By Beth Deitchman
If you haven’t already, you’re about to add a new word to your vocabulary: Tiffins.
It’s an Indian word that has multiple meanings. A tiffin can be a light midday meal—and we may just start using the word in place of “lunch,” which feels kind of passé by comparison. A tiffin also refers to the container said meal is often carried in: usually a round, stackable metal lunchbox. But our favorite definition is the newest: Tiffins is Disney’s Animal Kingdom’s signature restaurant, which opened just this past weekend, and might just become your favorite, too.
The new fine-dining establishment takes its inspiration from travel, and the menu is a mixture of cuisines from different parts of the world and different cultures. Anthony DeLuca, Tiffins’ chef de cuisine, told D23 recently that Walt Disney Imagineers looked to the research trips they took while designing Disney’s Animal Kingdom for the elements guests will now find when they dine at the restaurant.

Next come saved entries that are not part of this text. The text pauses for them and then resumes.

(* ===== verification/ReadCache.v ===== *)
(** The read cache of an open ([open.go]) and the size of its chunks
    ([client/readchunk.go]).

    A file is read in chunks of [chunkSize] bytes that are downloaded in the background
    and kept, the least recently used going first.  The cache belongs to the generation of
    the file it was filled in and is emptied when the file has moved on.  A chunk is an
    object of its own, known by its place in [chunks]: reads wait on it, the cache may let
    go of it meanwhile, and the download finishes in two steps, the result under the lock
    of the open and the closing of [done] after it.

    [content] is the object the store holds; a download that goes through delivers the
    bytes of its range as they are then, or the first of them.  The turns of the loops over
    the chunks of a range are a list ([offsets]).  A read is a sequence of looks at the file,
    each under the lock of its own, and of changes to the cache under the lock of the open:
    the sections are definitions, [tryReadCached] and [read_begin] what they come to with
    nothing in between, and the system at the end takes them one at a time. *)
From S2P Require Import Prelude FileState Upload.
Import FileState.

Module ReadCache.
Abbreviation out := (outcome Empty_set).
Abbreviation chunkId := nat.

(** ** Sizes *)
Definition minReadChunkSize : Z := 8 * 1024 * 1024.
Definition maxReadChunkSize : Z := 16 * 1024 * 1024.
Fixpoint growChunk (fuel : nat) (slabSize chunk : Z) : Z :=
  match fuel with O => chunk | S fuel => if chunk <? minReadChunkSize then growChunk fuel slabSize (chunk + slabSize) else chunk end.
Fixpoint halveChunk (fuel : nat) (chunk : Z) : Z :=
  match fuel with O => chunk | S fuel => if chunk >? maxReadChunkSize then halveChunk fuel (chunk / 2) else chunk end.
Definition ReadChunkSize (slabSize : Z) : Z :=
  if slabSize =? 0 then minReadChunkSize
  else halveChunk 64 (growChunk (Z.to_nat (minReadChunkSize / slabSize + 1)) slabSize slabSize).
Definition readPrefetchDepth : Z := 3.
Definition readCacheBudget : Z := 128 * 1024 * 1024.
Definition readCacheSize (chunkSize : Z) : Z :=
  let size := readCacheBudget / chunkSize in
  if size <? readPrefetchDepth + 1 then readPrefetchDepth + 1 else size.

(** ** State *)
Inductive phase := Waiting | Landed | Done.
#[export] Instance phase_eq_dec : EqDecision phase.
Proof. solve_decision. Defined.
Record readChunk := Chunk {
  k_offset : Z; k_toRead : Z; k_after : option chunkId; k_start : bool; k_phase : phase; k_data : list Z; k_err : bool;
}.
Record cache := Cache {
  buffer : gmap Z chunkId; cacheOrder : list Z; cacheGeneration : Z; lastReadEnd : Z; chunkSize : Z; maxCacheSize : Z;
}.
Record world := World {
  file : fileState; content : list Z; uploads : gmap uploadId Upload.upload; op_cache : cache; chunks : list readChunk;
}.
Definition set_buffer (b : gmap Z chunkId) (order : list Z) (c : cache) : cache :=
  Cache b order (cacheGeneration c) (lastReadEnd c) (chunkSize c) (maxCacheSize c).
Definition set_generation (g : Z) (c : cache) : cache := Cache (buffer c) (cacheOrder c) g (lastReadEnd c) (chunkSize c) (maxCacheSize c).
Definition set_lastEnd (n : Z) (c : cache) : cache := Cache (buffer c) (cacheOrder c) (cacheGeneration c) n (chunkSize c) (maxCacheSize c).
Definition set_cache (c : cache) (w : world) : world := World (file w) (content w) (uploads w) c (chunks w).
Definition set_chunks (l : list readChunk) (w : world) : world := World (file w) (content w) (uploads w) (op_cache w) l.
Definition set_file (fs : fileState) (w : world) : world := World fs (content w) (uploads w) (op_cache w) (chunks w).

(** ** The cache *)
Fixpoint removeOnce (x : Z) (l : list Z) : list Z :=
  match l with [] => [] | y :: l => if y =? x then l else y :: removeOnce x l end.
Definition touchChunk (co : Z) (order : list Z) : list Z := if bool_decide (co ∈ order) then removeOnce co order ++ [co] else order.
Definition isDone (l : list readChunk) (i : chunkId) : bool := match l !! i with Some k => bool_decide (k_phase k = Done) | None => false end.
(** The first of the order whose download is over; an entry without a chunk is a nil pointer. *)
Fixpoint firstDone (order : list Z) (b : gmap Z chunkId) (l : list readChunk) : out (option Z) :=
  match order with
  | [] => mret None
  | co :: order => match b !! co with None => Panic | Some i => if isDone l i then mret (Some co) else firstDone order b l end
  end.
Fixpoint evict_loop (fuel : nat) (l : list readChunk) (c : cache) : out cache :=
  match fuel with
  | O => Stuck
  | S fuel =>
      if Z.of_nat (size (buffer c)) >? maxCacheSize c then
        r ← firstDone (cacheOrder c) (buffer c) l;
        match r with
        | Some co => evict_loop fuel l (set_buffer (delete co (buffer c)) (removeOnce co (cacheOrder c)) c)
        | None => mret c
        end
      else mret c
  end.
Definition evictChunks (l : list readChunk) (c : cache) : out cache := evict_loop (S (size (buffer c))) l c.
Definition invalidateReadCache (c : cache) : cache :=
  if bool_decide (buffer c = ∅) then c else Cache ∅ [] (cacheGeneration c) 0 (chunkSize c) (maxCacheSize c).
Definition dropCacheOfOlderGeneration (generation : Z) (c : cache) : cache :=
  if cacheGeneration c =? generation then c else set_generation generation (invalidateReadCache c).
Definition startNow (k : readChunk) : readChunk := Chunk (k_offset k) (k_toRead k) (k_after k) true (k_phase k) (k_data k) (k_err k).
Definition ensureChunk (co size_ : Z) (after : option chunkId) (w : world) : out (chunkId * world) :=
  let c := op_cache w in
  match buffer c !! co with
  | Some i =>
      let c := set_buffer (buffer c) (touchChunk co (cacheOrder c)) c in
      mret (i, set_cache c (set_chunks (match after with None => alter startNow i (chunks w) | Some _ => chunks w end) w))
  | None =>
      let i := length (chunks w) in
      let toRead := if u64 (co + chunkSize c) >? size_ then u64 (size_ - co) else chunkSize c in
      let l := chunks w ++ [Chunk co toRead after (match after with None => true | Some _ => false end) Waiting [] false] in
      c ← evictChunks l (set_buffer (<[co := i]> (buffer c)) (cacheOrder c ++ [co]) c);
      mret (i, set_cache c (set_chunks l w))
  end.
Definition chunkSlice (data : list Z) (chunkOffset offset length : Z) : out (option (list Z)) :=
  let start := if offset >? chunkOffset then offset - chunkOffset else 0 in
  if start >=? zlen data then mret None
  else
    let e := if u64 (chunkOffset + zlen data) >? u64 (offset + length) then u64 (u64 (offset + length) - chunkOffset) else zlen data in
    d ← slice data start e; mret (Some d).
(** [from], [from + step], ..., [n] of them. *)
Fixpoint offsets (n : nat) (from step : Z) : list Z := match n with O => [] | S n => from :: offsets n (from + step) step end.
(** The chunks of a range that is not empty. *)
Definition chunksOf (c : cache) (offset length : Z) : list Z :=
  let first := offset / chunkSize c * chunkSize c in
  let last := (offset + length - 1) / chunkSize c * chunkSize c in
  offsets (Z.to_nat ((last - first) / chunkSize c + 1)) first (chunkSize c).

(** ** Reading *)

(** The chunks of a range, if all are there and done; those found are touched either way. *)
Fixpoint gather (cos : list Z) (l : list readChunk) (c : cache) : cache * option (list readChunk) :=
  match cos with
  | [] => (c, Some [])
  | co :: cos =>
      match buffer c !! co ≫= fun i => l !! i with
      | None => (c, None)
      | Some k =>
          if bool_decide (k_phase k = Done) && negb (k_err k) then
            let '(c, r) := gather cos l (set_buffer (buffer c) (touchChunk co (cacheOrder c)) c) in (c, (cons k) <$> r)
          else (c, None)
      end
  end.
Fixpoint slices (cos : list Z) (ks : list readChunk) (offset length : Z) : out (option (list Z)) :=
  match cos, ks with
  | co :: cos, k :: ks =>
      p ← chunkSlice (k_data k) co offset length;
      match p with None => mret None | Some p => r ← slices cos ks offset length; mret ((fun r => p ++ r) <$> r) end
  | _, _ => mret (Some [])
  end.
Definition prefetchOf (c : cache) (lastChunk size_ : Z) : list Z :=
  List.filter (fun co => (co <? size_) && bool_decide (buffer c !! co = None)) (offsets 3 (lastChunk + chunkSize c) (chunkSize c)).
Fixpoint prefetch (cos : list Z) (size_ : Z) (w : world) : out world :=
  match cos with
  | [] => mret w
  | co :: cos =>
      let after := buffer (op_cache w) !! u64 (co - chunkSize (op_cache w)) in
      r ← ensureChunk co size_ after w; prefetch cos size_ r.2
  end.
(** What [tryReadCached] does under the lock of the open: the answer, if there is one, and what
    is to be read ahead. *)
Definition try_cache (size_ generation offset length : Z) (w : world) : out (option (list Z) * list Z * world) :=
  let c := dropCacheOfOlderGeneration generation (op_cache w) in
  let declined c := mret (None, [], set_cache c w) in
  if offset >=? size_ then declined c
  else
    let length := if u64 (offset + length) >=? size_ then size_ - offset else length in
    if length =? 0 then mret (Some [], [], set_cache c w)
    else
      let first := offset / chunkSize c * chunkSize c in
      let last := (offset + length - 1) / chunkSize c * chunkSize c in
      let '(c, found) := gather (chunksOf c offset length) (chunks w) c in
      match found with
      | None => declined c
      | Some ks =>
          let prevCached := (first >=? chunkSize c) && bool_decide (is_Some (buffer c !! (first - chunkSize c))) in
          let sequential := (offset =? 0) || prevCached ||
            ((offset <=? lastReadEnd c + 2 * chunkSize c) && (lastReadEnd c <=? offset + length + 2 * chunkSize c)) in
          let c := set_lastEnd (offset + length) c in
          let ahead := if sequential then prefetchOf c last size_ else [] in
          r ← slices (chunksOf c offset length) ks offset length;
          match r with
          | None => declined c
          | Some data => if negb (zlen data =? length) then declined c else mret (Some data, ahead, set_cache c w)
          end
      end.
(** [acc] says the account is found. *)
Definition tryReadCached (acc : bool) (offset length : Z) (w : world) : out (option (list Z) * world) :=
  let size_ := sizeNow (file w) in
  match uploadNow (file w) with
  | Some _ => mret (None, w)
  | None =>
      r ← try_cache size_ (generationNow (file w)) offset length w;
      let '(data, ahead, w) := r in
      w ← (if acc then prefetch ahead size_ w else mret w);
      mret (data, w)
  end.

According to Deluca, “They took notes, they took sketches and all those places they visited, we get to explore on the menu. So we could have something Asian, we could have something African, we could have something Moroccan. Food can be inspired by wherever they went.”
Mark Hoevenaars, the proprietor of Tiffins, explains that guests’ global experience begins at the front door. “When you walk into our main entrance, there’s this beautiful map of the world that is carved out of wood that instantly shows the theming of the restaurant, which is travel,” he says. Hoevenaars and the Disney’s Animal Kingdom team also see the restaurant as an experience for the eyes as much as for the tastebuds, so Tiffins functions as an art gallery in addition to serving as an amazing new restaurant. Tiffins is comprised of three different themed dining rooms: an Asian-inspired Trek Gallery, an African-inspired Safari Gallery, and an animal-inspired Grand Gallery. “In that way, we touch all of the different portions of the theming from the Walt Disney Imagineering and animal programs,” Hoevenaars points out.
The Tiffins menu offers something for everyone. “I think there’s definitely some stuff that’s going to be a little bit out there, but we have an audience here at Animal Kingdom that’s a little bit more adventurous, more free-spirited, to go out and try some stuff,” Hoevenaars says. Main courses include a Berber-spiced lamb chop with mustard greens, lentil stew, and mint chutney, an African-inspired dish; miso-glazed black cod with Forbidden Rice in steamed bok choy with turmeric sauce, which is Asian-inspired; and grilled head-on shrimp with tomatoes, roasted fennel, olives, and sea urchin butter sauce, which has a European sensibility. Tiffins will also serve a classic African black-eyed pea fritter called Akara, which Hoevenaars and DeLuca expect to be popular with guests. But, Hoevenaars confidently professes, “I think that regardless of what their selection will be on the menu, they’re going to be very pleasantly surprised.”
There’s even a dessert inspired by the tiffin itself: a three-tiered creation that will feature a chocolate ganache with multiple garnishes, another layer with an aromatic kaffir lime broth that lightly warms the chocolate, and a top layer that’s a microwave sponge cake—made using innovative techniques that help add a crunchy texture to the epicurean experience.
For younger travelers with palates that might not be as worldly as those of their parents, DeLuca assures, “We actually made sure that when we wrote the kids menu that it was a little less adventurous, that we can capture all of our audience. But there’s definitely enough of a mix where we think people will identify with something.”
Travelers who see themselves as “just passing through” will enjoy spending time at Nomads Lounge, which celebrates the travel of Disney’s Animal Kingdom guests. Hoevenaars is excited about one way that guests can be part of the travel theme—and support worthy causes at the same time. “We’ll have these hangtags for sale, which our guests can actually write their own adventures and their own travels on, and we’ll actually hang them in the bar. The proceeds of those hangtags will support Disney’s conservation efforts. We have a wide variety of different projects that we support here in Animal Kingdom we have a lot of folks that are working to protect wildlife and wild places—it’s really exciting to have a component that will actually help support that as well,” Hoevenaars says.
Tiffins and Nomads sit on the Discovery River, right by the bridge that will lead into what will be Pandora—The World of Avatar when it opens. At Nomads, guests can enjoy a beverage—either before their meal at Tiffins, or as a chance to relax and taste some of the street food-inspired small plates on the Nomads menu.
“In general, the restaurant is super exciting for me,” Hoevenaars stresses. “I think our theme and the ability of the chefs to really create dishes that are inspired by South African cuisine and Asian cuisine is awesome in itself. But then within those continents there are so many different influences and cultures, and we have the ability to do fusion and things like that. It’s really exciting to be working with these chefs to come up with dishes that are just going to truly blow people away.”